**What is required:**
Write out the entries below exactly, from the first line to the one with "(thrash_ring_head s) (thrash_ring_count", both ends included.
● ● ● ● ● ● ●
(* ===== verification/ExclusiveHost.v ===== *)
(** * Keeping only the active profile's computer (src/exclusive_host.c)

    [Exclusive] is the code: the eviction scan with its guards, the thrash window, the
    ignore window, the Class-A detector and the bond-heal streak.  The text log lines are
    not modelled; the statics that rate-limit them are. *)
From S2P Require Import Prelude Events Platform RingBuffer.

Module Exclusive.

Definition EXCLUSIVE_HOST_RETRY_MS : Z := 150.
Definition EXCLUSIVE_HOST_SETTLE_MS : Z := 2000.
Definition THRASH_RING_SIZE : Z := 16.
Definition CLASS_A_WINDOW_MS : Z := 60000.
Definition CLASS_A_FAIL_THRESHOLD : Z := 3.

(** The static variables of the file. *)
Record host := Host {
  bg_ignore_until : list Z;        (* int64_t[ZMK_BLE_PROFILE_COUNT] *)
  thrash_cap_logged : bool;
  last_active_profile : Z;         (* int *)
  thrash_ring : list Z;            (* int64_t[THRASH_RING_SIZE] *)
  thrash_ring_head : Z;            (* uint8_t *)
  thrash_ring_count : Z;           (* uint8_t *)
  class_a_fail_ts : list Z;        (* int64_t[CLASS_A_FAIL_THRESHOLD] *)
  class_a_fail_count : Z;          (* uint8_t *)
  last_skip_log_ms : Z;            (* static in drop_if_non_active_host *)
  last_ignore_log_ms : Z;          (* static in drop_if_non_active_host *)
  active_auth_fail_streak : Z;     (* uint8_t *)
}.
#[export] Instance host_eta : Eta host := fun s =>
  Host (bg_ignore_until s) (thrash_cap_logged s) (last_active_profile s) (thrash_ring s)
    (thrash_ring_head s) (thrash_ring_count s) (class_a_fail_ts s) (class_a_fail_count s)
    (last_skip_log_ms s) (last_ignore_log_ms s) (active_auth_fail_streak s).

Section code.
Context `{!Config} `{!Clock} `{!View}.

Definition THRASH_WINDOW_MS : Z := CONFIG_TOTEM_THRASH_WINDOW_SEC * 1000.

Definition host_init : host :=
  Host (replicate (Z.to_nat ZMK_BLE_PROFILE_COUNT) 0) false (-1)
    (replicate (Z.to_nat THRASH_RING_SIZE) 0) 0 0
    (replicate (Z.to_nat CLASS_A_FAIL_THRESHOLD) 0) 0 0 0 0.

Definition bg_clear_ignores : proc host effect () :=
  modify (fun s => s <| bg_ignore_until := replicate (Z.to_nat ZMK_BLE_PROFILE_COUNT) 0 |>
                     <| thrash_cap_logged := false |>).

Definition bg_should_ignore (idx : Z) : proc host effect bool :=
  if (idx <? 0) || (ZMK_BLE_PROFILE_COUNT <=? idx) then ret false else
  s <- get ;;
  if aget (bg_ignore_until s) idx =? 0 then ret false else
  now <- k_uptime_get ;;
  ret (now <? aget (bg_ignore_until s) idx).

Definition bg_note_evict (idx : Z) : proc host effect () :=
  if 0 <? CONFIG_TOTEM_BG_EVICT_IGNORE_MS then
    when ((0 <=? idx) && (idx <? ZMK_BLE_PROFILE_COUNT))
      (now <- k_uptime_get ;;
       modify (fun s => s <| bg_ignore_until :=
         aset (bg_ignore_until s) idx (now + CONFIG_TOTEM_BG_EVICT_IGNORE_MS) |>))
  else ret ().

(** The scan of [thrash_win_count], most recent first, with its [break]. *)
Fixpoint thrash_scan (s : host) (now : Z) (l : list Z) : Z :=
  match l with
  | [] => 0
  | i :: l =>
      let idx := u8 ((thrash_ring_head s + THRASH_RING_SIZE - 1 - i) `mod` THRASH_RING_SIZE) in
      if THRASH_WINDOW_MS <? now - aget (thrash_ring s) idx then 0
      else 1 + thrash_scan s now l
  end.

Definition thrash_win_count : proc host effect Z :=
  if CONFIG_TOTEM_THRASH_DETECT then
    now <- k_uptime_get ;;
    s <- get ;;
    ret (thrash_scan s now (seqZ 0 (thrash_ring_count s)))
  else ret 0.

Definition thrash_note_bg_evict : proc host effect () :=
  when CONFIG_TOTEM_THRASH_DETECT
    (now <- k_uptime_get ;;
     modify (fun s =>
       s <| thrash_ring := aset (thrash_ring s) (thrash_ring_head s) now |>
         <| thrash_ring_head := u8 ((thrash_ring_head s + 1) `mod` THRASH_RING_SIZE) |>
         <| thrash_ring_count := if thrash_ring_count s <? THRASH_RING_SIZE
                                 then u8 (thrash_ring_count s + 1) else thrash_ring_count s |>) ;;
     win <- thrash_win_count ;;
     totem_host_event_log_record_call TOTEM_HEVT_THRASH_WIN (-1) zmk_ble_active_profile_index
       win win 0).

Definition thrash_clear : proc host effect () :=
  when CONFIG_TOTEM_THRASH_DETECT
    (modify (fun s => s <| thrash_ring_head := 0 |> <| thrash_ring_count := 0 |>)).

(** The compaction loop: the timestamps inside the window move to the front. *)
Definition class_a_prune (now : Z) (s : host) : Z * list Z :=
  foldl (fun '(kept, ts) i =>
           if now - aget ts i <=? CLASS_A_WINDOW_MS
           then (u8 (kept + 1), aset ts kept (aget ts i)) else (kept, ts))
    (0, class_a_fail_ts s) (seqZ 0 (class_a_fail_count s)).

Definition class_a_shift (ts : list Z) : list Z :=
  foldl (fun ts i => aset ts (i - 1) (aget ts i)) ts (seqZ 1 (CLASS_A_FAIL_THRESHOLD - 1)).

Definition class_a_note_auth_event (is_fail : bool) : proc host effect () :=
  when CONFIG_TOTEM_THRASH_DETECT
    (if negb is_fail then modify (fun s => s <| class_a_fail_count := 0 |>) else
     now <- k_uptime_get ;;
     modify (fun s =>
       let '(kept, ts) := class_a_prune now s in
       s <| class_a_fail_ts := ts |> <| class_a_fail_count := kept |>) ;;
     modify (fun s =>
       if class_a_fail_count s <? CLASS_A_FAIL_THRESHOLD then
         s <| class_a_fail_ts := aset (class_a_fail_ts s) (class_a_fail_count s) now |>
           <| class_a_fail_count := u8 (class_a_fail_count s + 1) |>
       else
         s <| class_a_fail_ts :=
                aset (class_a_shift (class_a_fail_ts s)) (CLASS_A_FAIL_THRESHOLD - 1) now |>) ;;
     win <- thrash_win_count ;;
     s <- get ;;
     when ((CLASS_A_FAIL_THRESHOLD <=? class_a_fail_count s) && (win <? 2))
       (totem_host_event_log_record_call TOTEM_HEVT_CLASS_A_SUSPECT zmk_ble_active_profile_index
          zmk_ble_active_profile_index (class_a_fail_count s) win 0)).

Definition log_host_conn_disc (c : conn) (disc_reason : Z) : proc host effect () :=
  let idx := zmk_ble_profile_index (bt_conn_get_dst c) in
  let active := zmk_ble_active_profile_index in
  let role := match bt_conn_get_info c with Some info => info_role info | None => -1 end in
  tw <- thrash_win_count ;;
  totem_host_event_log_record_call TOTEM_HEVT_DISC idx active disc_reason tw role.

(** The tail of [drop_if_non_active_host]: the kick itself. *)
Definition drop_host (c : conn) (idx active : Z) : proc host effect () :=
  emit (bt_conn_disconnect c EVICT_DISCONNECT_REASON) ;;
  if negb (bt_conn_disconnect_err c EVICT_DISCONNECT_REASON =? 0) then ret () else
  bg_note_evict idx ;;
  thrash_note_bg_evict ;;
  tw <- thrash_win_count ;;
  totem_host_event_log_record_call TOTEM_HEVT_BG_EVICT idx active EVICT_DISCONNECT_REASON tw 0.

Definition drop_if_non_active_host (force : bool) (c : conn) : proc host effect () :=
  match bt_conn_get_info c with
  | None => ret ()
  | Some info =>
  if negb (info_role info =? BT_CONN_ROLE_PERIPHERAL) then ret () else
  if totem_hid_is_usb || totem_usb_cable_up then ret () else
  let idx := zmk_ble_profile_index (bt_conn_get_dst c) in
  let active := zmk_ble_active_profile_index in
  if idx <? 0 then ret () else
  if idx =? active then ret () else
  if CONFIG_TOTEM_EVICT_REQUIRES_BONDED_ACTIVE &&
     (zmk_ble_active_profile_is_open || negb zmk_ble_active_profile_is_connected) then
    now <- k_uptime_get ;;
    s <- get ;;
    when ((last_skip_log_ms s =? 0) || (10000 <=? now - last_skip_log_ms s))
      (modify (fun s => s <| last_skip_log_ms := now |>) ;;
       tw <- thrash_win_count ;;
       totem_host_event_log_record_call TOTEM_HEVT_BG_EVICT idx active 0 tw 1)
  else
  if force then drop_host c idx active else
  ignored <- bg_should_ignore idx ;;
  if ignored then
    (now <- k_uptime_get ;;
     modify (fun s =>
       if (last_ignore_log_ms s =? 0) || (5000 <=? now - last_ignore_log_ms s)
       then s <| last_ignore_log_ms := now |> else s))
  else
  if CONFIG_TOTEM_THRASH_DETECT then
    (win <- thrash_win_count ;;
     if CONFIG_TOTEM_BG_EVICT_CAP <=? win then
       modify (fun s => s <| thrash_cap_logged := true |>)
     else drop_host c idx active)
  else drop_host c idx active
  end.

Definition exclusive_host_evict_all (force : bool) : proc host effect () :=
  for_each le_conns (drop_if_non_active_host force).

Definition exclusive_host_evict_work_handler : proc host effect () :=
  exclusive_host_evict_all false.
Definition exclusive_host_retry_work_handler : proc host effect () :=
  exclusive_host_evict_all false.
Definition exclusive_host_fallback_work_handler : proc host effect () :=
  exclusive_host_evict_all false.

Definition exclusive_host_schedule_retry : proc host effect () :=
  emit (k_work_schedule exclusive_host_retry_work (K_MSEC EXCLUSIVE_HOST_RETRY_MS)).

Definition bond_heal_clear_active_work_handler : proc host effect () :=
  modify (fun s => s <| active_auth_fail_streak := 0 |>) ;;
  emit zmk_ble_clear_bonds.

Definition bond_heal_note_auth_failure : proc host effect () :=
  modify (fun s => s <| active_auth_fail_streak := u8 (active_auth_fail_streak s + 1) |>) ;;
  s <- get ;;
  if active_auth_fail_streak s <? CONFIG_TOTEM_BOND_HEAL_THRESHOLD then ret ()
  else emit (k_work_submit bond_heal_clear_active_work).

Definition bond_heal_note_auth_ok : proc host effect () :=
  modify (fun s => if negb (active_auth_fail_streak s =? 0)
                   then s <| active_auth_fail_streak := 0 |> else s).

Definition exclusive_host_connected (c : conn) (err : Z) : proc host effect () :=
  let idx := zmk_ble_profile_index (bt_conn_get_dst c) in
  let active := zmk_ble_active_profile_index in
  if negb (err =? 0) then
    totem_host_event_log_record_call TOTEM_HEVT_CONN_FAIL idx active err 0 0
  else
    tw <- thrash_win_count ;;
    totem_host_event_log_record_call TOTEM_HEVT_CONN idx active 0 tw 0 ;;
    emit (k_work_submit exclusive_host_evict_work) ;;
    exclusive_host_schedule_retry ;;
    emit (k_work_reschedule exclusive_host_fallback_work (K_MSEC EXCLUSIVE_HOST_SETTLE_MS)).

Definition exclusive_host_security_changed (c : conn) (level err : Z) : proc host effect () :=
  let idx := zmk_ble_profile_index (bt_conn_get_dst c) in
  let active := zmk_ble_active_profile_index in
  tw <- thrash_win_count ;;
  (if negb (err =? 0)
   then totem_host_event_log_record_call TOTEM_HEVT_SEC_FAIL idx active err tw level
   else totem_host_event_log_record_call TOTEM_HEVT_SEC_OK idx active 0 tw level) ;;
  when (idx =? active)
    (if negb (err =? 0) then class_a_note_auth_event true
     else when (BT_SECURITY_L2 <=? level) (class_a_note_auth_event false)) ;;
  when (CONFIG_TOTEM_BOND_HEAL && (idx =? active))
    (if negb (err =? 0) then bond_heal_note_auth_failure
     else when (BT_SECURITY_L2 <=? level) bond_heal_note_auth_ok) ;;
  emit (k_work_submit exclusive_host_evict_work) ;;
  exclusive_host_schedule_retry.

Definition exclusive_host_disconnected (c : conn) (reason : Z) : proc host effect () :=
  log_host_conn_disc c reason ;;
  let idx := zmk_ble_profile_index (bt_conn_get_dst c) in
  when ((idx =? zmk_ble_active_profile_index) && (reason =? BT_HCI_ERR_AUTH_FAIL))
    (class_a_note_auth_event true) ;;
  when (CONFIG_TOTEM_BOND_HEAL &&
        ((reason =? BT_HCI_ERR_AUTH_FAIL) && (idx =? zmk_ble_active_profile_index)))
    bond_heal_note_auth_failure.

Definition exclusive_host_identity_resolved (identity : bt_addr_le_t) : proc host effect () :=
  let idx := zmk_ble_profile_index identity in
  let active := zmk_ble_active_profile_index in
  totem_host_event_log_record_call TOTEM_HEVT_IDENTITY idx active 0 0 0 ;;
  emit (k_work_submit exclusive_host_evict_work) ;;
  exclusive_host_schedule_retry.

Definition exclusive_host_profile_changed : proc host effect () :=
  let active := zmk_ble_active_profile_index in
  s <- get ;;
  let switched := (0 <=? last_active_profile s) && negb (last_active_profile s =? active) in
  modify (fun s => s <| last_active_profile := active |>) ;;
  when switched
    (when CONFIG_TOTEM_BOND_HEAL (modify (fun s => s <| active_auth_fail_streak := 0 |>)) ;;
     thrash_clear ;;
     bg_clear_ignores ;;
     class_a_note_auth_event false) ;;
  totem_host_event_log_record_call TOTEM_HEVT_PROFILE_CHANGED active active
    (b2z zmk_ble_active_profile_is_connected) 0 (b2z zmk_ble_active_profile_is_open) ;;
  emit (k_work_submit exclusive_host_evict_work) ;;
  exclusive_host_schedule_retry.
End code.
End Exclusive.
● ● ● ● ● ● ●
**Written reply:**
(* ===== verification/ExclusiveHost.v ===== *)
(** * Keeping only the active profile's computer (src/exclusive_host.c)

    [Exclusive] is the code: the eviction scan with its guards, the thrash window, the
    ignore window, the Class-A detector and the bond-heal streak.  The text log lines are
    not modelled; the statics that rate-limit them are. *)
From S2P Require Import Prelude Events Platform RingBuffer.

Module Exclusive.

Definition EXCLUSIVE_HOST_RETRY_MS : Z := 150.
Definition EXCLUSIVE_HOST_SETTLE_MS : Z := 2000.
Definition THRASH_RING_SIZE : Z := 16.
Definition CLASS_A_WINDOW_MS : Z := 60000.
Definition CLASS_A_FAIL_THRESHOLD : Z := 3.

(** The static variables of the file. *)
Record host := Host {
  bg_ignore_until : list Z;        (* int64_t[ZMK_BLE_PROFILE_COUNT] *)
  thrash_cap_logged : bool;
  last_active_profile : Z;         (* int *)
  thrash_ring : list Z;            (* int64_t[THRASH_RING_SIZE] *)
  thrash_ring_head : Z;            (* uint8_t *)
  thrash_ring_count : Z;           (* uint8_t *)
  class_a_fail_ts : list Z;        (* int64_t[CLASS_A_FAIL_THRESHOLD] *)
  class_a_fail_count : Z;          (* uint8_t *)
  last_skip_log_ms : Z;            (* static in drop_if_non_active_host *)
  last_ignore_log_ms : Z;          (* static in drop_if_non_active_host *)
  active_auth_fail_streak : Z;     (* uint8_t *)
}.
#[export] Instance host_eta : Eta host := fun s =>
  Host (bg_ignore_until s) (thrash_cap_logged s) (last_active_profile s) (thrash_ring s)
    (thrash_ring_head s) (thrash_ring_count s) (class_a_fail_ts s) (class_a_fail_count s)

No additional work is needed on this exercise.